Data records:
--- --- ---

(** * termuxbot: the command dispatcher, the room tracker and the hourly scheduler

    A shallow embedding of [commands.py], [bot.py] and [scheduler.py].

    Python [str] values are Rocq strings, a text outside ASCII being the
    bytes of its UTF-8 form.  The character classes used by [str.strip],
    [str.split] and [str.lower] are those of the ASCII range ([str.isspace]
    holds of the code points 9-13, 28-31 and 32 below 128), so these three
    are the library's on ASCII text ([Py.isascii]) and the statements that
    depend on how an arbitrary text is split, stripped or put into lower case
    assume it.
    Python [int] is [Z]; [//] and [%] with a positive divisor are [Z.div] and
    [Z.modulo] (both round towards minus infinity). *)

From Stdlib Require Import ZArith QArith Ascii String List Bool Lia DecimalString.
From stdpp Require Import gmap strings list.

Local Open Scope Z_scope.

(** ** Python strings *)

Module Py.

Definition nl : string := String (ascii_of_nat 10) "".

Definition in_range (lo hi : N) (c : ascii) : bool :=
  ((lo <=? N_of_ascii c) && (N_of_ascii c <=? hi))%N.

(** [str.isspace] on one ASCII character: TAB, LF, VT, FF, CR, FS, GS, RS,
    US and the space. *)
Definition isspace (c : ascii) : bool :=
  in_range 9 13 c || in_range 28 31 c || in_range 32 32 c.

Definition isupper (c : ascii) : bool := in_range 65 90 c.
(** The driver: the loop over its table from a ledger of 10000, the metrics,
    and the lookups of the report; it returns the ledger and the metrics. *)
Definition run_backtest_simulation (clock : nat -> Z)
    : outcome (TradingBacktester.t * gmap string metric) :=
  match TradingBacktester.__init__ 10000 with
  | Raise e => Failed (Error e)
  | Ret self =>
      let! st := simulation_loop clock token_data (Locals self [] 0) in
      match TradingBacktester.calculate_metrics st.(backtester) with
      | (Raise e, _) => Failed (Error e)
      | (Ret metrics, self') =>
          let! _ := getitem metrics "final_capital" in
          let! _ := getitem metrics "total_return" in
          let! _ := getitem metrics "win_rate" in
          let! _ := getitem metrics "total_trades" in
          Done (self', metrics)
      end
  end.

(** ** Auxiliary notions *)

(** The attribute [name] and the holding period of a strategy. *)
Definition strategy_name (s : strategy) : string :=
  match s with
  | SignalReversal => SignalReversalStrategy.name
  | LongTermHold => LongTermHoldStrategy.name
  | TrendFollowing => TrendFollowingStrategy.name
  end.

Definition holding_days (s : strategy) : Z :=
  match s with
  | SignalReversal => 30
  | LongTermHold => 180
  | TrendFollowing => 14
  end.

(** The keys of the dictionary of metrics. *)
Definition metrics_keys : gset string :=
  {[ "total_trades" ]} ∪ ({[ "winning_trades" ]} ∪ ({[ "losing_trades" ]} ∪
  ({[ "win_rate" ]} ∪ ({[ "total_return" ]} ∪ ({[ "avg_win" ]} ∪
  ({[ "avg_loss" ]} ∪ ({[ "profit_factor" ]} ∪ ({[ "max_drawdown" ]} ∪
  ({[ "final_capital" ]} ∪ ∅))))))))).
Definition csye6200 : gmap string value :=
  {[ "id" := VStr "CSYE6200"; "course_name" := VStr "Concepts of Object Oriented Design";
     "major" := VStr "CSYE"; "relevance_score" := VInt 12 ]}.

Definition csye6225 : gmap string value :=
  {[ "id" := VStr "CSYE6225"; "course_name" := VStr "Network Structures and Cloud Computing";
     "major" := VStr "CSYE"; "relevance_score" := VInt 7 ]}.

Definition search_results : gmap string value :=
  {[ "courses" := VList [VDict csye6200; VDict csye6225];
     "total_count" := VInt 2; "has_more" := VBool false ]}.

Definition row (code name : string) (stamp : option string) : Course.t string :=
  Course.mk string (VInt 1) (VStr code) (VStr name) VNone (VStr "CSYE")
    VNone (VList [VStr "cloud"]) VNone stamp.

Definition search_service : CourseSearchService.t string :=
  CourseSearchService.mk string
    (λ q _ _ _, if String.eqb q "%" then Raise (ValueError "bad pattern")
                else if String.eqb q "!" then Raise (Exception "connection lost")
                else Ok (VDict search_results))
    (λ course_id, if String.eqb course_id "CSYE6225"
                  then Ok (Some (row "CSYE6225" "Cloud" (Some "2024-01-05T10:00:00")))
                  else Ok None)
    (λ major _, if String.eqb major "CSYE"
                then Ok [row "CSYE6200" "OOD" None; row "CSYE6225" "Cloud" None]
                else Ok []).

(** [code in completed] for a list of course codes. *)
Definition completed (code : string) (completed_courses : value) : bool :=
  match completed_courses with
  | VList l => existsb (λ v, match v with VStr s => String.eqb s code | _ => false end) l
  | _ => false
  end.
(** X14 at the backend [x], given the remote configuration. *)
Lemma DeployServer_existing_witness :
  Manager.servers Ex.manager_xy !! "x" = Some Ex.started_x.1.2
  ∧ (Manager.DeployServer Ex.os "x" Ex.remote_config Ex.manager_xy).1.1 = None.
Proof.
  assert (Hx : Manager.servers Ex.manager_xy !! "x" = Some Ex.started_x.1.2)
    by (vm_compute; reflexivity).
  split; [exact Hx|].
  exact (proj1 (DeployServer_existing Ex.os "x" Ex.remote_config Ex.manager_xy
                  Ex.started_x.1.2 Hx)).
Defined.

(** X15 at the echo configuration. *)
Lemma Deploy_Delete_round_trip_witness :
  Service.os_ok Ex.os
  ∧ Manager.servers Ex.manager1 !! "a" = None
  ∧ Manager.DeleteServer "a" Ex.manager1
    = (Some (Manager.ErrNoService "a"), Ex.manager1, None).
Proof.
  assert (Hn : Manager.servers Ex.manager1 !! "a" = None)
    by (vm_compute; reflexivity).
  assert (Hch : Service.chans_ok (Manager.world Ex.manager1)).
  { intros ch H. by apply not_elem_of_empty in H. }
  assert (Hpos : 0 < PortManager.nextPort
                       (Service.ports (Manager.world Ex.manager1)))
    by (vm_compute; reflexivity).
  assert (Hhi : PortManager.nextPort (Service.ports (Manager.world Ex.manager1))
                + Z.of_nat (size (PortManager.usedPorts
                                    (Service.ports (Manager.world Ex.manager1))))
                ≤ int_max) by (vm_compute; discriminate).
  split; [exact Ex_os_ok|]. split; [exact Hn|].
  exact (proj1 (Deploy_Delete_round_trip Ex.os "a" Ex.echo_config Ex.manager1
                  Ex_os_ok Hch Ex_echo_command Hn Hpos Hhi)).
Defined.

(** X16 in the manager of the backends [x] and [y], both running. *)
Lemma CreateProxySession_subscribes_witness :
  Z.of_nat (size (Manager.servers Ex.manager_xy)) < 2 ^ 31
  ∧ Manager.GetProxySession "s2"
      (Manager.CreateProxySession (λ s, s) "s2" Ex.t0 Ex.manager_xy).1.2
    = (Some (Manager.CreateProxySession (λ s, s) "s2" Ex.t0 Ex.manager_xy).1.1,
       true).
Proof.
  assert (Hsize : Z.of_nat (size (Manager.servers Ex.manager_xy)) < 2 ^ 31)
    by (vm_compute; reflexivity).
  split; [exact Hsize|].
  exact (proj1 (CreateProxySession_subscribes (λ s, s) "s2" Ex.t0 Ex.manager_xy
                  Hsize)).
Defined.

(** X19 at the session of the backends [x] and [y]. *)
Lemma reader_exit_unready_witness :
  Session.IsReady Ex.session_xy = true ∧ Session.sseCount Ex.session_xy < 2 ^ 31
  ∧ ∀ b scheme host lines ev,
      Session.IsReady
        (Session.readLoop Ex.json b scheme host lines
                          (ev, Session.readerExit "x" Ex.session_xy)).2
      = false.
Proof.
  assert (Hr : Session.IsReady Ex.session_xy = true) by (vm_compute; reflexivity).
  assert (Hc : Session.sseCount Ex.session_xy < 2 ^ 31)
    by (vm_compute; reflexivity).
  split; [exact Hr|]. split; [exact Hc|].
  exact (proj1 (reader_exit_unready Ex.json Ex.slow_clock "x" Ex.session_xy
                  Hr Hc)).
Defined.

--- --- ---

Could you write out exactly the lines above, starting at the first one and ending with the line that has "[str.split] and [str.lower]"?

## Answer to the problem
(** * termuxbot: the command dispatcher, the room tracker and the hourly scheduler

    A shallow embedding of [commands.py], [bot.py] and [scheduler.py].

    Python [str] values are Rocq strings, a text outside ASCII being the
    bytes of its UTF-8 form.  The character classes used by [str.strip],
    [str.split] and [str.lower] are those of the ASCII range ([str.isspace]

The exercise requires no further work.